Lemma in_options_iff (options : list string) value :
  options ≠ [] -> Forall (no_chr ",") options ->
  existsb (fun opt => bool_decide (opt = value)) (split_chr "," (join_chr "," options)) = true <-> value ∈ options.
Proof.
  intros Hne Hf. rewrite split_chr_join by done. rewrite existsb_exists, list_elem_of_In. split.
  - intros (x & Hx & ->%bool_decide_eq_true). done.
  - intros H. exists value. split; [done|]. by apply bool_decide_eq_true.
Qed.

Lemma rule_ok_options options : rule_ok (OneOf options) = true ->
  options ≠ [] /\ Forall (no_chr ",") options /\ Forall (no_chr "|") options.
Proof.
  cbn. intros H. bools. split; [done|]. rewrite forallb_forall in H0.
  split; apply Forall_forall; intros x Hx%list_elem_of_In%H0; by bools.
Qed.

(** One rule: the errors are untouched when it holds and gain a message for the field when not. *)
Definition verdict (field value : string) (e : Errors) (r : Rule) (e' : Errors) : Prop :=
  (satisfied r value /\ e' = e) \/ (~ satisfied r value /\ exists msg, e' = add field msg e).

Lemma verdict_if (P : Prop) (b : bool) field msg e :
  (b = true <-> ~ P) -> (P \/ ~ P) ->
  (P /\ (if b then add field msg e else e) = e) \/ (~ P /\ exists m, (if b then add field msg e else e) = add field m e).
Proof. intros Hb HP. destruct b; [right|left]; (split; [|eauto]); [by apply Hb|]. destruct HP as [|H]; [done|by apply Hb in H]. Qed.
(** Where a directive's argument ends, and what it is. *)
Lemma substr_arg u a k r :
  size (u +:+ a +:+ k +:+ r) < npos ->
  substr_pos (u +:+ a +:+ k +:+ r) (size u + size a) (sub_pos (size u + size a + size k) (size u + size a)) = Ok k.
Proof.
  intros Hs. rewrite !size_app in Hs. pose proof (size_nonneg u). pose proof (size_nonneg a).
  pose proof (size_nonneg k). pose proof (size_nonneg r). unfold npos in Hs.
  rewrite sub_pos_app by lia. rewrite <- size_app, <- (s_app_assoc u). apply substr_pos_at.
Qed.
Lemma arg_step u a k p r :
  clear p (a +:+ k) (p +:+ r) -> size (u +:+ a +:+ k +:+ p +:+ r) < npos ->
  let e := find_pos (u +:+ a +:+ k +:+ p +:+ r) p (size u) in
  substr_pos (u +:+ a +:+ k +:+ p +:+ r) (size u + size a) (sub_pos e (size u + size a)) = Ok k /\
  add_pos e (size p) = size (u +:+ a +:+ k +:+ p).
Proof.
  intros Hk Hs. cbn zeta. rewrite <- (s_app_assoc a k), find_pos_at, s_app_assoc, size_app, Z.add_assoc by done.
  split; [by apply substr_arg|].
  rewrite !size_app in *. unfold add_pos. rewrite u64_small; [lia|].
  pose proof (size_nonneg u). pose proof (size_nonneg a). pose proof (size_nonneg k). pose proof (size_nonneg p).
  pose proof (size_nonneg r). unfold npos in Hs. lia.
Qed.
(** A literal without the closer's first character, and a key without its last. *)
Lemma clear_arg c p a k t : no_chr c a -> no_chr c k -> clear (String c p) (a +:+ k) t.
Proof. intros Ha Hk. apply clear_no_chr, no_chr_app. done. Qed.
Lemma clear_raw k r : no_chr "}" k -> clear "!!}" ("{!!" +:+ k) ("!!}" +:+ r).
Proof.
  intros Hk j Hj. change ("!!}" +:+ r) with ("!!" +:+ "}" +:+ r).
  assert (Hno : no_chr "}" (("{!!" +:+ k) +:+ "!!")) by (rewrite !no_chr_app; repeat split; [by_eval|done|by_eval]).
  rewrite <- s_app_assoc, s_drop_app_le by (rewrite length_s_app; lia).
  rewrite is_prefix_app_long by (rewrite length_s_drop, length_s_app; change (len "!!}") with 3%nat; change (len "!!") with 2%nat; lia).
  destruct (is_prefix _ _) eqn:E; [|done]. apply is_prefix_iff in E as [t E].
  apply (no_chr_drop _ j) in Hno. rewrite E in Hno. exfalso. apply Hno. cbn. set_solver.
Qed.
Lemma add_pos_small a b : 0 <= a -> 0 <= b -> a + b < 2 ^ 64 -> add_pos a b = a + b.
Proof. intros. unfold add_pos. apply u64_small. lia. Qed.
=====
§ PROBLEM TO SOLVE: Copy exactly the lines running from the one that contains "pose proof (size_nonneg r). unfold npos in Hs. lia." to the end of the material, both ends included.

§ YOUR RESPONSE:
  pose proof (size_nonneg r). unfold npos in Hs. lia.
Qed.
(** A literal without the closer's first character, and a key without its last. *)
Lemma clear_arg c p a k t : no_chr c a -> no_chr c k -> clear (String c p) (a +:+ k) t.
Proof. intros Ha Hk. apply clear_no_chr, no_chr_app. done. Qed.
Lemma clear_raw k r : no_chr "}" k -> clear "!!}" ("{!!" +:+ k) ("!!}" +:+ r).
Proof.
  intros Hk j Hj. change ("!!}" +:+ r) with ("!!" +:+ "}" +:+ r).
  assert (Hno : no_chr "}" (("{!!" +:+ k) +:+ "!!")) by (rewrite !no_chr_app; repeat split; [by_eval|done|by_eval]).
  rewrite <- s_app_assoc, s_drop_app_le by (rewrite length_s_app; lia).
  rewrite is_prefix_app_long by (rewrite length_s_drop, length_s_app; change (len "!!}") with 3%nat; change (len "!!") with 2%nat; lia).
  destruct (is_prefix _ _) eqn:E; [|done]. apply is_prefix_iff in E as [t E].
  apply (no_chr_drop _ j) in Hno. rewrite E in Hno. exfalso. apply Hno. cbn. set_solver.
Qed.
Lemma add_pos_small a b : 0 <= a -> 0 <= b -> a + b < 2 ^ 64 -> add_pos a b = a + b.
Proof. intros. unfold add_pos. apply u64_small. lia. Qed.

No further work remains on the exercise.